In molti casi quindi le pazienti bulimiche concretizzano i meccanismi di introiezione e proiezione delle relazioni oggettuali. L’ingestione e l’espulsione di cibo possono riflettere direttamente l’introiezione e la proiezione di introietti aggressivi o “cattivi”. A livello superficiale una simile strategia di gestione dell’aggressività può sembrare efficace, l’espulsione della cattiveria sotto forma di vomito consente alla paziente di sentirsi bene. Tuttavia, il sentimento residuo di “bontà” è instabile in quanto è basato sulla scissione, sul diniego e sulla proiezione dell’aggressività piuttosto che sull’integrazione del cattivo con il buono.
CONSIDERAZIONI TERAPEUTICHE
Il più importante
considerazione durante la pianificazione del trattamento. Inoltre, è importante coinvolgere una squadra multidisciplinare di professionisti, tra cui psicologi, psichiatri, nutrizionisti e terapisti occupazionali, per fornire un approccio completo e personalizzato al paziente. Durante il trattamento, è fondamentale lavorare sulla consapevolezza e sull'identificazione dei pensieri e delle emozioni che scatenano i comportamenti bulimici. Questo può essere fatto attraverso la terapia cognitivo-comportamentale, che aiuta il paziente a riconoscere e modificare i modelli di pensiero distorti e a sviluppare strategie di coping più sane. Inoltre, è importante stabilire un piano alimentare equilibrato e regolare, che includa pasti e spuntini regolari per evitare la fame eccessiva e la successiva abbuffata. Un nutrizionista può aiutare a creare un piano alimentare adatto alle esigenze individuali del paziente.
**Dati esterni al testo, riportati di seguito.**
(* ===== verification/KafkaSpec.v ===== *)
(** The Kafka clients: how the consumer starts and ends, and what the producer
    enqueues. *)
From S2P Require Import Prelude CString Posix TcpConcurrent Sockets SocketsSpec Kafka.

Section spec.
Context (PARTITION_EOF UNKNOWN_PARTITION UNKNOWN_TOPIC QUEUE_FULL : Z) (err2str : Z → list Z).

(** ** The consumer *)

(** The consumer stops for a message that reports an unknown topic or partition. *)
Definition stops (m : kmsg) : bool :=
  negb (m_err m =? 0) && negb (m_err m =? PARTITION_EOF) &&
  ((m_err m =? UNKNOWN_PARTITION) || (m_err m =? UNKNOWN_TOPIC)).

Definition ends (e : kevent) : bool :=
  match e with Interrupted => true | Polled (Some m) => stops m | Polled None => false end.

Lemma msg_consume_run m run o :
  (msg_consume PARTITION_EOF UNKNOWN_PARTITION UNKNOWN_TOPIC err2str m run o).1 = if stops m then 0 else run.
Proof.
  unfold msg_consume, stops. destruct (m_err m =? 0); cbn [negb andb]; [by destruct (_ =? 0)%nat|].
  destruct (m_err m =? PARTITION_EOF); [done|]. cbn [negb andb fst]. done.
Qed.

(** What is printed for the events: each message in turn. *)
Definition heard (evs : list kevent) (o : kout) : kout :=
  foldl (λ o e, match e with
    | Polled (Some m) => (msg_consume PARTITION_EOF UNKNOWN_PARTITION UNKNOWN_TOPIC err2str m 1 o).2 | _ => o end) o evs.

Lemma poll_loop_ends pre e post o :
  Forall (λ e, ends e = false) pre → ends e = true →
  poll_loop PARTITION_EOF UNKNOWN_PARTITION UNKNOWN_TOPIC err2str (pre ++ e :: post) 1 o = Ok (Ret (heard (pre ++ [e]) o)).
Proof.
  intros Hp He. revert o. induction Hp as [|x pre Hx _ IH]; intros o; cbn [app poll_loop Z.eqb heard foldl].
  - destruct e as [[m|]|]; [|done|by destruct post]. cbn in He. pose proof (msg_consume_run m 1 o) as Hr.
    destruct (msg_consume _ _ _ _ m 1 o) as [run o']. cbn in Hr. rewrite He in Hr. subst run. by destruct post.
  - destruct x as [[m|]|]; [|by apply IH|done]. cbn in Hx. pose proof (msg_consume_run m 1 o) as Hr.
    destruct (msg_consume _ _ _ _ m 1 o) as [run o']. cbn in Hr. rewrite Hx in Hr. subst run. apply IH.
Qed.

Lemma poll_loop_waits evs o :
  Forall (λ e, ends e = false) evs → poll_loop PARTITION_EOF UNKNOWN_PARTITION UNKNOWN_TOPIC err2str evs 1 o = Err OutOfFuel.
Proof.
  intros He. revert o. induction He as [|x evs Hx _ IH]; intros o; [done|]. cbn [poll_loop Z.eqb].
  destruct x as [[m|]|]; [|by apply IH|done]. cbn in Hx. pose proof (msg_consume_run m 1 o) as Hr.
  destruct (msg_consume _ _ _ _ m 1 o) as [run o']. cbn in Hr. rewrite Hx in Hr. subst run. apply IH.
Qed.

(** ** The end *)

(** The attempts that fail before the first that does not, at most five. *)
Fixpoint failures (n : nat) (waits : nat → Z) (k : nat) : nat :=
  match n with O => O | S n => if waits k =? -1 then S (failures n waits (S k)) else O end.

Lemma wait_loop_spec waits : ∀ n k,
  (n ≤ 5)%nat → wait_loop (S n) (Z.of_nat n) waits k = Ok (Z.of_nat n - 1 - Z.of_nat (failures n waits k), (k + failures n waits k)%nat).
Proof.
  induction n as [|n IH]; intros k Hn; [cbn; do 2 f_equal; lia|]. remember (S n) as m. cbn [wait_loop failures]. subst m. cbn [failures].
  rewrite (proj2 (Z.ltb_lt 0 (Z.of_nat (S n)))) by lia. cbn [andb]. destruct (waits k =? -1).
  - replace (Z.of_nat (S n) - 1) with (Z.of_nat n) by lia. rewrite IH by lia. do 2 f_equal; lia.
  - do 2 f_equal; lia.
Qed.

(** What [initKafka] prints when a subscription may have failed. *)
Definition started (s : setup) (topic : list Z) : kout :=
  let err := subscribe_err s topic in
  if err =? 0 then mkKout [] []
  else mkKout [] [PutStr "% Failed to start consuming topics: "; PutChars (err2str err); PutStr "\n"].

(** What the end prints, after [k] waits that timed out. *)
Definition ended (close_err : Z) (k : nat) (o : kout) : kout :=
  mkKout (stdout o ++ mjoin (replicate k [PutStr "Waiting for librdkafka to decommission\n"]))
    (stderr o ++ if close_err =? 0 then [PutStr "% Consumer closed\n"]
                 else [PutStr "% Failed to close consumer: "; PutChars (err2str close_err); PutStr "\n"]).

Lemma shutdown_spec close_err waits o :
  let k := failures 5 waits 0 in
  shutdown err2str close_err waits o = Ok (ended close_err k o, 4 - Z.of_nat k, (4 <=? k)%nat).
Proof.
  intros k. unfold shutdown. pose proof (wait_loop_spec waits 5 0 ltac:(lia)) as E. change (Z.of_nat 5) with 5 in E.
  fold k in E. change (0 + k)%nat with k in E. rewrite E, bind_ok. cbn beta iota. unfold ended, put_out, put_err.
  replace (5 - 1 - Z.of_nat k) with (4 - Z.of_nat k) by lia.
  replace (4 - Z.of_nat k <=? 0) with (4 <=? k)%nat by (destruct (Nat.leb_spec 4 k); symmetry; [apply Z.leb_le|apply Z.leb_gt]; lia).
  by destruct (close_err =? 0).
Qed.

(** C39: initKafka returns -1 on a failure, which main does not take for one: without a handle
    NULL is polled; when no broker could be added the loop runs until an event ends it, and
    then the list of topics that was never made is destroyed; without -t a NULL topic is
    added. In every other run, and no signal after the loop, the consumer prints exactly
    what the messages up to the first ending event ask for (the first signal, or report of
    an unknown topic or partition), waits as often as the waits time out, and dumps the
    destroyed handle exactly when four or five of them do, although the fifth may have
    succeeded; before such an event it does not end. *)
Theorem consumer_start_end args s pre e post close_err waits :
  Forall (λ e, ends e = false) pre → ends e = true →
  let main evs := consumer_main PARTITION_EOF UNKNOWN_PARTITION UNKNOWN_TOPIC err2str args s evs close_err waits in
  let op := parse_opts args in
  let handle := group_ok s (default (codes "rdkafka_consumer_example") (group op)) && store_ok s && new_rk s in
  let k := failures 5 waits 0 in
  (handle = false → ∀ evs, main evs = Err NullPointer) ∧
  (handle = true → brokers_added s (brokers op) = 0 → main (pre ++ e :: post) = Err NullPointer ∧ main pre = Err OutOfFuel) ∧
  (handle = true → brokers_added s (brokers op) ≠ 0 → topic op = None → ∀ evs, main evs = Err NullPointer) ∧
  (∀ t, handle = true → brokers_added s (brokers op) ≠ 0 → topic op = Some t →
    main (pre ++ e :: post) =
      Ok (op, Ret (ended close_err k (heard (pre ++ [e]) (started s t)), 4 - Z.of_nat k, (4 <=? k)%nat)) ∧
    main pre = Err OutOfFuel).
Proof.
  intros Hp He main op handle k. subst main. unfold consumer_main, initKafka. fold op. subst handle.
  destruct (group_ok s _), (store_ok s), (new_rk s); cbn [andb negb]; (split; [try done|]); try (split_and!; done).
  destruct (Z.eqb_spec (brokers_added s (brokers op)) 0) as [Hb|Hb].
  { split; [|by split_and!]. intros _ _. rewrite !bind_ok. cbn [Z.eqb negb]. by rewrite (poll_loop_ends pre e post _ Hp He), (poll_loop_waits pre _ Hp). }
  split; [done|]. split; [by intros _ _ ->|]. intros t _ _ ->.
  assert (G : ∀ ret, ret ≠ 0 →
    ∀ evs, (r ← (if ret =? 0 then mret (Ret (put_err [PutStr "kafka server initialize error\n"] (started s t)))
          else if negb true then Err NullPointer
          else poll_loop PARTITION_EOF UNKNOWN_PARTITION UNKNOWN_TOPIC err2str evs 1 (started s t));
       match r with
       | Exit m c => mret (op, Exit m c)
       | Ret o => if negb true then Err NullPointer else if negb true then Err NullPointer
         else d ← shutdown err2str close_err waits o; mret (op, Ret d)
       end) = (r ← poll_loop PARTITION_EOF UNKNOWN_PARTITION UNKNOWN_TOPIC err2str evs 1 (started s t);
               match r with Exit m c => mret (op, Exit m c) | Ret o => mret (op, Ret (ended close_err k o, 4 - Z.of_nat k, (4 <=? k)%nat)) end)).
  { intros ret Hr evs. rewrite (proj2 (Z.eqb_neq ret 0)) by done. cbn [negb]. apply bind_ext. intros [o|m c] _; [|done].
    by rewrite shutdown_spec, bind_ok. }
  pose proof (poll_loop_ends pre e post (started s t) Hp He) as E1. pose proof (poll_loop_waits pre (started s t) Hp) as E2.
  unfold started in *. destruct (subscribe_err s t =? 0); cbn [negb]; rewrite !bind_ok; cbn beta iota.
  - rewrite !(G 1) by done. by rewrite E1, E2.
  - rewrite !(G (-1)) by done. by rewrite E1, E2.
Qed.

(** ** The producer *)

(** The lines that are not empty. *)
Definition texts (ls : list (list Z)) : list (list Z) := filter (λ l, l ≠ []) ls.

Lemma strip_newline_spec l : is_line l → strip_newline ((l ++ [10]) ++ [0]) = Ok l.
Proof.
  intros Hl. unfold strip_newline. rewrite c_chars_app, bind_ok.
  2: { apply nonul_app. split; [by apply is_line_nonul|by repeat constructor]. }
  rewrite (load_ok _ _ 10), bind_ok.
  - rewrite Z.eqb_refl, length_app. cbn [length]. by replace (length l + 1 - 1)%nat with (length l + 0)%nat by lia; rewrite take_app_add, take_0, app_nil_r.
  - rewrite length_app. cbn [length]. lia.
  - rewrite length_app. cbn [length]. rewrite <- app_assoc, lookup_app_r by lia. by replace (_ - _)%nat with 0%nat by lia.
Qed.

(** The queue is full now and then, but not for ever, and nothing else fails. *)
Lemma produce_spec topic answer msg o : ∀ d k j, (k ≤ j)%nat → answer j = 0 → (j - k ≤ d)%nat →
  (∀ k, answer k = 0 ∨ answer k = QUEUE_FULL) → QUEUE_FULL ≠ 0 →
  ∃ k' o', produce QUEUE_FULL err2str (S d) topic answer msg k o = Ok (true, k', o').
Proof.
  intros d k j Hk Hj Hd Ha Hq. revert k o Hk Hd. induction d as [|d IH]; intros k o Hk Hd.
  - replace k with j by lia. unfold produce. cbn [iter]. rewrite Hj. cbn [Z.eqb]. rewrite bind_ok. by eexists _, _.
  - unfold produce. cbn [iter]. destruct (Ha k) as [E|E]; rewrite E.
    + cbn [Z.eqb]. rewrite bind_ok. by eexists _, _.
    + rewrite (proj2 (Z.eqb_neq QUEUE_FULL 0)), Z.eqb_refl, bind_ok by done. apply IH; [|lia].
      assert (k ≠ j) by (intros ->; congruence). lia.
Qed.

Lemma produce_loop_spec topic answer (intr : nat → bool) (gap : nat) :
  (∀ k, answer k = 0 ∨ answer k = QUEUE_FULL) → QUEUE_FULL ≠ 0 →
  (∀ k, ∃ j, (k ≤ j ≤ k + gap)%nat ∧ answer j = 0) →
  ∀ ls n i stop k o, Forall (λ l, is_line l ∧ (length l ≤ 510)%nat) ls → (length ls ≤ n)%nat →
  (∀ j, (j < stop)%nat → intr (i + j)%nat = false) → intr (i + stop)%nat = true ∨ (length ls ≤ stop)%nat →
  ∃ o', produce_loop QUEUE_FULL err2str n (S gap) topic answer intr i (ls ≫= λ l, l ++ [10]) k o = Ok (texts (take stop ls), o').
Proof.
  intros Ha Hq Hgap ls. induction ls as [|l ls IH]; intros n i stop k o Hls Hn Hrun Hstop.
  { rewrite take_nil. destruct n; cbn [produce_loop]; destruct (intr i); by exists o. }
  destruct stop as [|stop].
  { exists o. destruct Hstop as [Hstop|]; [|cbn in *; lia]. rewrite Nat.add_0_r in Hstop. destruct n; cbn [produce_loop]; by rewrite Hstop. }
  pose proof (Hrun 0%nat ltac:(lia)) as H0. rewrite Nat.add_0_r in H0.
  assert (Hrun' : ∀ j, (j < stop)%nat → intr (S i + j)%nat = false).
  { intros j Hj. replace (S i + j)%nat with (i + S j)%nat by lia. apply Hrun. lia. }
  assert (Hstop' : intr (S i + stop)%nat = true ∨ (length ls ≤ stop)%nat).
  { replace (S i + stop)%nat with (i + S stop)%nat by lia. cbn [length] in Hstop. destruct Hstop; [by left|right; lia]. }
  destruct n as [|n]; [cbn in Hn; lia|]. apply Forall_cons in Hls as [[Hl Ll] Hls]. cbn [mbind list_bind produce_loop length take] in *.
  rewrite H0, <- app_assoc. cbn [app]. assert (E : fgets 512 (l ++ 10 :: (ls ≫= λ l, l ++ [10])) = Some (l ++ [10], ls ≫= λ l, l ++ [10])).
  { unfold fgets. change (Z.to_nat (512 - 1)) with 511%nat. rewrite line_of_input_spec by (done || lia). by destruct l. }
  rewrite E, strip_newline_spec, bind_ok by done. unfold texts. rewrite filter_cons. destruct l as [|c l].
  - cbn [length Nat.eqb]. rewrite decide_False by (intros H; by apply H). apply (IH n (S i) stop k o Hls ltac:(lia) Hrun' Hstop').
  - cbn [length Nat.eqb]. rewrite decide_True by done. destruct (Hgap k) as (j & Hj & Ej).
    destruct (produce_spec topic answer (c :: l) o gap k j) as (k' & o' & ->); [lia|done|lia|done|done|].
    rewrite bind_ok. cbn beta iota. destruct (IH n (S i) stop k' o' Hls ltac:(lia) Hrun' Hstop') as (o2 & ->). rewrite bind_ok. by eexists.
Qed.

(** C9: With two arguments and set-up calls that succeed: the input is lines of at most 510
    characters other than NUL and newline, each ended by a newline (a longer one would be
    split); the library refuses messages only because its queue is full, and never more than
    a fixed number of times in a row; SIGINT comes before turn number stop, or not before
    the input is used up. Then the producer ends and has enqueued every non-empty line among
    the first stop lines once and in order. *)
Theorem producer_delivers topic answer intr gap stop ls :
  (∀ k, answer k = 0 ∨ answer k = QUEUE_FULL) → QUEUE_FULL ≠ 0 →
  (∀ k, ∃ j, (k ≤ j ≤ k + gap)%nat ∧ answer j = 0) →
  Forall (λ l, is_line l ∧ (length l ≤ 510)%nat) ls →
  (∀ i, (i < stop)%nat → intr i = false) → intr stop = true ∨ (length ls ≤ stop)%nat →
  ∃ o, producer_main QUEUE_FULL err2str 3 true true true (length ls) (S gap) topic answer intr (ls ≫= λ l, l ++ [10]) =
    Ok (Ret (texts (take stop ls), o)).
Proof.
  intros Ha Hq Hgap Hls Hrun Hstop. unfold producer_main. cbn [Z.eqb Pos.eqb negb].
  match goal with |- context [produce_loop _ _ _ _ _ _ _ _ _ ?k ?o] =>
    destruct (produce_loop_spec topic answer intr gap Ha Hq Hgap ls (length ls) 0 stop k o Hls) as (o' & ->) end;
    [lia|done|done|]. rewrite bind_ok. by eexists.
Qed.
End spec.

Lemma consumer_witness :
  let s b := mkSetup (λ _, true) true b (λ _, 1) (λ _, 0) [] in
  consumer_main (-191) (-190) (-188) (λ _, []) [] (s false) [Interrupted] 0 (λ _, 0) = Err NullPointer ∧
  consumer_main (-191) (-190) (-188) (λ _, []) [] (s true) [Interrupted] 0 (λ _, 0) = Err NullPointer ∧
  consumer_main (-191) (-190) (-188) (λ _, []) [(116, [116])] (s true) [Polled None; Interrupted] 0 (λ k, if (k <? 4)%nat then -1 else 0) =
    Ok (mkOpts (codes "localhost:9092") None (Some [116]), Ret (ended (λ _, []) 0 4 (mkKout [] []), 0, true)).
Proof.
  intros s. split_and!.
  - refine (proj1 (consumer_start_end (-191) (-190) (-188) (λ _, []) [] (s false) [] Interrupted [] 0 (λ _, 0) _ _) _ _); [by constructor|done|done].
  - refine (proj1 (proj2 (proj2 (consumer_start_end (-191) (-190) (-188) (λ _, []) [] (s true) [] Interrupted [] 0 (λ _, 0) _ _))) _ _ _ _);
      [by constructor|done..].
  - refine (proj1 (proj2 (proj2 (proj2 (consumer_start_end (-191) (-190) (-188) (λ _, []) [(116, [116])] (s true) [Polled None] Interrupted [] 0
      (λ k, if (k <? 4)%nat then -1 else 0) _ _))) [116] _ _ _)); [by repeat constructor|done..].
Defined.

Lemma producer_witness :
  ∃ o, producer_main (-184) (λ _, []) 3 true true true 3 3 [116] (λ k, if (k mod 3 =? 2)%nat then 0 else -184) (λ i, (3 <=? i)%nat)
    (codes "one" ++ [10] ++ [10] ++ codes "two" ++ [10]) = Ok (Ret ([codes "one"; codes "two"], o)).
Proof.
  apply (producer_delivers (-184) (λ _, []) [116] (λ k, if (k mod 3 =? 2)%nat then 0 else -184) (λ i, (3 <=? i)%nat) 2 3 [codes "one"; []; codes "two"]).
  - intros k. destruct (k mod 3 =? 2)%nat; auto.
  - done.
  - intros k. exists (k + (2 - k mod 3))%nat. pose proof (Nat.mod_upper_bound k 3 ltac:(lia)). split; [lia|].
    assert (E : ((k + (2 - k mod 3)) mod 3 = 2)%nat).
    { rewrite (Nat.div_mod_eq k 3) at 1. replace (3 * (k / 3) + k mod 3 + (2 - k mod 3))%nat with (2 + (k / 3) * 3)%nat by lia.
      by rewrite Nat.Div0.mod_add. }
    by rewrite E.
  - repeat constructor; try done; apply Nat.leb_le; vm_compute; reflexivity.
  - intros i Hi. by apply Nat.leb_gt.
  - by left.
Defined.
La terapia farmacologica può essere considerata come parte del trattamento, soprattutto se il paziente presenta sintomi depressivi o ansiosi significativi. Gli antidepressivi e gli ansiolitici possono essere prescritti da uno psichiatra per aiutare a gestire questi sintomi. Infine, è importante fornire un sostegno continuo al paziente durante tutto il percorso di trattamento. Ciò può includere la partecipazione a gruppi di sostegno, la terapia familiare e il coinvolgimento di amici e familiari nel processo di guarigione. In conclusione, il trattamento della bulimia richiede un approccio personalizzato e multidisciplinare. La consapevolezza dei pensieri e delle emozioni, un piano alimentare equilibrato, la terapia farmacologica, il sostegno continuo e il coinvolgimento di una squadra di professionisti sono tutti elementi chiave per aiutare il paziente a superare questa malattia.